Kinship Care Gets a Boost

With the capable Lead Organizer, Amani Desamours, and her Student Leadership Team handling Thursday’s virtual Student Advocacy Day, I had the privilege of attending the pivotal Children’s Bureau’s National Convening on Kinship Care. This gathering, which drew child welfare administrators and practitioners from across the nation, was a crucial platform for discussing the opportunities and challenges presented by the new, flexible licensing standards issued by the Administration for Children and Families (ACF) in September 2023. The event was organized in collaboration with Think of Us, a self-described research and design lab dedicated to transforming child welfare.

The day’s discussions centered on transformation as panelists and attendees endeavored to unravel the intricacies of the ACF’s new policies.

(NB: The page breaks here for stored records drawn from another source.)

Lemma retry_loses_transcription_witness :
  let m := Inbound "m1" "telegram" "tg:1" "Ann" None (Some "/home/a/downloads/v.ogg"%string) None None 0
    false JNull in
  let '(first, files') := attempt_text (λ _, "hello"%string) "/downloads" ["v.ogg"%string] m in
  first = Some "[Voice message transcription]: hello"%string ∧
  (attempt_text (λ _, "hello"%string) "/downloads" files' m).1 =
    Some "[Voice message could not be transcribed]"%string.
Proof.
  intros m. apply (retry_loses_transcription (λ _, "hello"%string) "/downloads" ["v.ogg"%string] m
    "/home/a/downloads/v.ogg"); [reflexivity|reflexivity|reflexivity|left].
Defined.

(** * The health monitor

    [src/orchestrator/health.ts]: the state of the monitored components and their checks,
    with the interval to the next one.  Intervals and the multiplier are integers, as the
    defaults are; a result above the limit is the limit, so their rounding at large powers
    has no effect.  Checks and restarts are outside: what they give is an argument.  The
    timers between the checks are the events of a run. *)

Module Health.
Local Open Scope Z_scope.
Local Open Scope list_scope.

Record HealthMonitorOptions := Options { baseInterval : Z; maxBackoff : Z; backoffMultiplier : Z }.

Definition DEFAULTS : HealthMonitorOptions := Options 30000 300000 2.

Record ComponentHealth := Health {
  healthy : bool;
  lastCheck : Z;
  lastHealthy : option Z;
  consecutiveFailures : nat;
  currentInterval : Z }.

(** A check gives its verdict or throws; a target may be restarted. *)
Inductive checked := Verdict (b : bool) | Thrown.
Record target := Target { target_name : string; restartable : bool }.

Section Monitor.
Context (o : HealthMonitorOptions).

Definition calculateBackoff (failures : nat) : Z :=
  if (failures =? 0)%nat then baseInterval o
  else Z.min (baseInterval o * backoffMultiplier o ^ Z.of_nat failures) (maxBackoff o).

Definition initial (now : Z) : ComponentHealth := Health true now None 0 (baseInterval o).

Definition monitor (now : Z) (targets : list target) : jsmap ComponentHealth :=
  fold_left (λ m t, map_set m (target_name t) (initial now)) targets [].

(** The state after a check, and whether the target is then restarted. *)
Definition checkTarget (t : target) (now : Z) (c : checked) (m : jsmap ComponentHealth) : jsmap ComponentHealth * bool :=
  match map_get m (target_name t) with
  | None => (m, false)
  | Some h =>
      let n := S (consecutiveFailures h) in
      let failed := Health false now (lastHealthy h) n (calculateBackoff n) in
      match c with
      | Verdict true => (map_set m (target_name t) (Health true now (Some now) 0 (baseInterval o)), false)
      | Verdict false => (map_set m (target_name t) failed, restartable t && (n <=? 3)%nat)
      | Thrown => (map_set m (target_name t) failed, false)
      end
  end.

Definition isHealthy (m : jsmap ComponentHealth) (name : string) : bool :=
  match map_get m name with Some h => healthy h | None => false end.

Definition getAllHealth (m : jsmap ComponentHealth) : list ComponentHealth := map snd m.

(** What [scheduleNext] waits for. *)
Definition next_check (m : jsmap ComponentHealth) (name : string) : Z :=
  match map_get m name with Some h => currentInterval h | None => baseInterval o end.

(** ** Runs of one target *)

Fixpoint checks (t : target) (m : jsmap ComponentHealth) (l : list (Z * checked)) : jsmap ComponentHealth * nat :=
  match l with
  | [] => (m, 0%nat)
  | (now, c) :: l =>
      let '(m1, r) := checkTarget t now c m in
      let '(m2, n) := checks t m1 l in
      (m2, ((if r then 1 else 0) + n)%nat)
  end.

These policies pertain to the Separate Licensing or Approval Standards for Relative or Kinship Foster Family Homes. After years of debate and advocacy, the child welfare system has embraced the culture of placing children in foster families with their relatives. To do this as the preferred option, rules had to be implemented to bring these families into the licensing regimen and provide needed support. While the consensus is that children are better off in households with kin, adequate protection must be in place to guard against maltreatment and abuse.

The convening leaders included Rebecca Jones Gaston, the Administration on Children, Youth, and Families commissioner at the Administration for Children and Families within the Department of Health and Human Services (HHS). An MSW graduate of the University of Pennsylvania’s School of Social Policy and Practice, Gaston oversees the Children’s Bureau and its almost $10 billion budget. Joining her was Aysha E. Schomburg, the associate commissioner of the Children’s Bureau. Like many in the room, Schomburg has lived experiences and shared her story of caring for her 2-year-old grand nephew after her younger sister got pregnant. Struggling with childcare and other expenses, the only help she was offered was to file a child support order against the father, which she decided against. During a week in which CRISP highlighted the power of storytelling in social work, hearing the many stories of lived experiences was heart-wrenching and confirming.

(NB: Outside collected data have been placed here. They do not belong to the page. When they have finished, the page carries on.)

(* ===== verification/HostFs.v ===== *)
(** * Paths and files of the host

    The parts of [node:path] and [node:fs/promises] that the agent runtime uses:
    [path.join] under an absolute directory, recursive [mkdir] and [writeFile].
    A path is the list of its components, without empty ones. *)

From Stdlib Require Import Ascii.
From stdpp Require Import gmap.
From S2P Require Import Prelude JsMap JsString.

Abbreviation path := (list string).

(** ** Paths *)

Definition norm_step (acc : path) (c : string) : path :=
  if bool_decide (c = "" ∨ c = ".") then acc
  else if bool_decide (c = "..") then removelast acc
  else acc ++ [c].

(** [path.join(dir, rel)] *)
Definition path_join (dir : path) (rel : string) : path := foldl norm_step dir (str_split "/" rel).

(** [path.dirname(p)] *)
Definition dirname (p : path) : path := removelast p.

(** The relative path of the components below a directory. *)
Definition rel_path (p : path) : string := String.concat "/" p.

(** A name of a directory entry. *)
Definition entry_name (n : string) : Prop := n ≠ "" ∧ n ≠ "." ∧ n ≠ ".." ∧ lacks "/" n.

#[export] Instance entry_name_dec n : Decision (entry_name n).
Proof. unfold entry_name. apply _. Defined.

(** ** Files and directories *)

Record hostfs := Fs { files : gmap path string; dirs : gset path }.

Fixpoint prefixes (p : path) : list path :=
  [] :: match p with [] => [] | x :: p => map (cons x) (prefixes p) end.

(** [mkdir(p, { recursive: true })] *)
Definition mkdir_p (fs : hostfs) (p : path) : result hostfs :=
  if bool_decide (Exists (λ q, is_Some (files fs !! q)) (prefixes p)) then Err "ENOTDIR"
  else Ok (Fs (files fs) (list_to_set (prefixes p) ∪ dirs fs)).

(** [writeFile(p, content)] *)
Definition writeFile (fs : hostfs) (p : path) (content : string) : result hostfs :=
  if bool_decide (p = [] ∨ p ∈ dirs fs) then Err "EISDIR"
  else if bool_decide (dirname p = [] ∨ dirname p ∈ dirs fs)
  then Ok (Fs (<[p := content]> (files fs)) (dirs fs))
  else Err "ENOENT".

(** ** Lemmas *)

Lemma elem_of_prefixes q p : q ∈ prefixes p ↔ q `prefix_of` p.
Proof.
  revert q. induction p as [|x p IH]; intros q; simpl.
  - rewrite list_elem_of_singleton. split; [by intros ->|by intros ?%prefix_nil_inv].
  - rewrite elem_of_cons, list_elem_of_In, in_map_iff. split.
    + intros [->|(q' & <- & Hq%list_elem_of_In)]; [apply prefix_nil|].
      apply prefix_cons. by apply IH.
    + destruct q as [|y q]; [by left|]. intros H. right.
      pose proof (prefix_cons_inv_1 _ _ _ _ H) as ->. apply prefix_cons_inv_2 in H.
      exists q. split; [done|]. by apply list_elem_of_In, IH.
Qed.

Lemma mkdir_p_Ok fs p :
  (∀ q, q `prefix_of` p → files fs !! q = None) →
  mkdir_p fs p = Ok (Fs (files fs) (list_to_set (prefixes p) ∪ dirs fs)).
Proof.
  intros H. unfold mkdir_p. rewrite bool_decide_eq_false_2; [done|].
  rewrite Exists_exists. intros (q & Hq%elem_of_prefixes & [c Hc]). by rewrite H in Hc.
Qed.

Lemma writeFile_Ok fs p x c : p ++ [x] ∉ dirs fs → p ∈ dirs fs →
  writeFile fs (p ++ [x]) c = Ok (Fs (<[p ++ [x] := c]> (files fs)) (dirs fs)).
Proof.
  intros Hx Hp. unfold writeFile, dirname. rewrite removelast_last.
  rewrite bool_decide_eq_false_2, bool_decide_eq_true_2; [done|by right|].
  intros [E|?]; [|done]. by apply app_nil in E as [_ ?].
Qed.

Lemma norm_step_name acc n : entry_name n → norm_step acc n = acc ++ [n].
Proof.
  intros (H1 & H2 & H3 & _). unfold norm_step.
  rewrite bool_decide_eq_false_2 by naive_solver. by rewrite bool_decide_eq_false_2.
Qed.



(** ** Relative paths as text *)

Abbreviation comps := (str_split "/").

Lemma str_split_aux_ne sep s acc : str_split_aux sep s acc ≠ [].
Proof. revert acc. induction s as [|c s IH]; intros acc; simpl; [done|]. by case_decide. Qed.

Lemma comps_ne k : comps k ≠ [].
Proof. apply str_split_aux_ne. Qed.

Lemma comps_rel_path p : p ≠ [] → Forall entry_name p → comps (rel_path p) = p.
Proof.
  intros Hp Hn. unfold rel_path. destruct p as [|x p]; [done|]. apply str_split_concat.
  eapply Forall_impl; [exact Hn|]. by intros ? (_ & _ & _ & ?).
Qed.

Lemma path_join_comps dir k : Forall entry_name (comps k) → path_join dir k = dir ++ comps k.
Proof.
  unfold path_join. generalize (comps k). intros p Hp. revert dir.
  induction Hp as [|n p Hn _ IH]; intros dir; simpl; [by rewrite app_nil_r|].
  rewrite norm_step_name by done. rewrite IH. by rewrite <- app_assoc.
Qed.

Lemma str_split_aux_snoc sep r acc :
  str_split_aux sep (r ++ String sep "") acc = str_split_aux sep r acc ++ [""%string].
Proof.
  revert acc. induction r as [|c r IH]; intros acc.
  - change (str_split_aux sep (String sep "") acc = [acc] ++ [""%string]). simpl. by case_decide.
  - rewrite string_app_cons. simpl. case_decide; by rewrite IH.
Qed.

(** The text of a path of names does not end in a slash. *)
Lemma no_trailing_slash k : Forall entry_name (comps k) → ends_with "/" k = false.
Proof.
  intros Hn. destruct (ends_with "/" k) eqn:E; [|done]. exfalso.
  apply suffix_app in E as [r ->]. unfold str_split in Hn. rewrite str_split_aux_snoc in Hn.
  apply Forall_app in Hn as [_ Hn]. apply Forall_cons in Hn as [[? _] _]. done.
Qed.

Think of Us founder and CEO Sixto Cancel managed the convening as emcee and commentator. His wit and charm were displayed as he kept things moving, conscious of the time while not bruising any egos. He shared stories about his experiences being homeless, couch surfing, and moving from one foster care placement to the next until he eventually connected with family. He then understood how different his life would have been had the system worked harder to find and place him with his kin. He was determined to spare as many kids as possible from his fate. Harnessing the power of media and storytelling, he got the right people’s attention. He told his story in a New York Times op-ed. And his TED Talk on the benefits of placing children with family members has more than 1.2 million views.

The new rule mitigates a longstanding inequity faced by relatives and kin foster care households by allowing child welfare agencies to provide monthly financial support to meet the needs of children these family members didn’t plan and were not prepared to raise. Children in kinship care are disproportionately kids of color, most often poor and living in rural communities. Caregivers did not receive foster care payments because as relatives, they could not satisfy rules created without their needs in mind. Tribal communities had fought and won the right to place children with relatives or culturally appropriate settings. Now, more children will get the opportunity to live with relatives. According to polling by Rob Geen, a Fellow at the Bipartisan Research Center, 90 percent of Americans favor involving family before considering foster care, and 76 percent oppose adoption until all family care options are exhausted. A significant majority (74%) believe neglectful parents can provide safe and nurturing care for their children with adequate support. Three-quarters of reports to child protective service are allegations of neglect: when a caregiver does not provide adequate food, clothing, shelter, medical, and other factors that impact a child’s safety. The vast majority are related to poverty. The best choice is placing children in households with relatives and kin and providing adequate resources to meet their needs.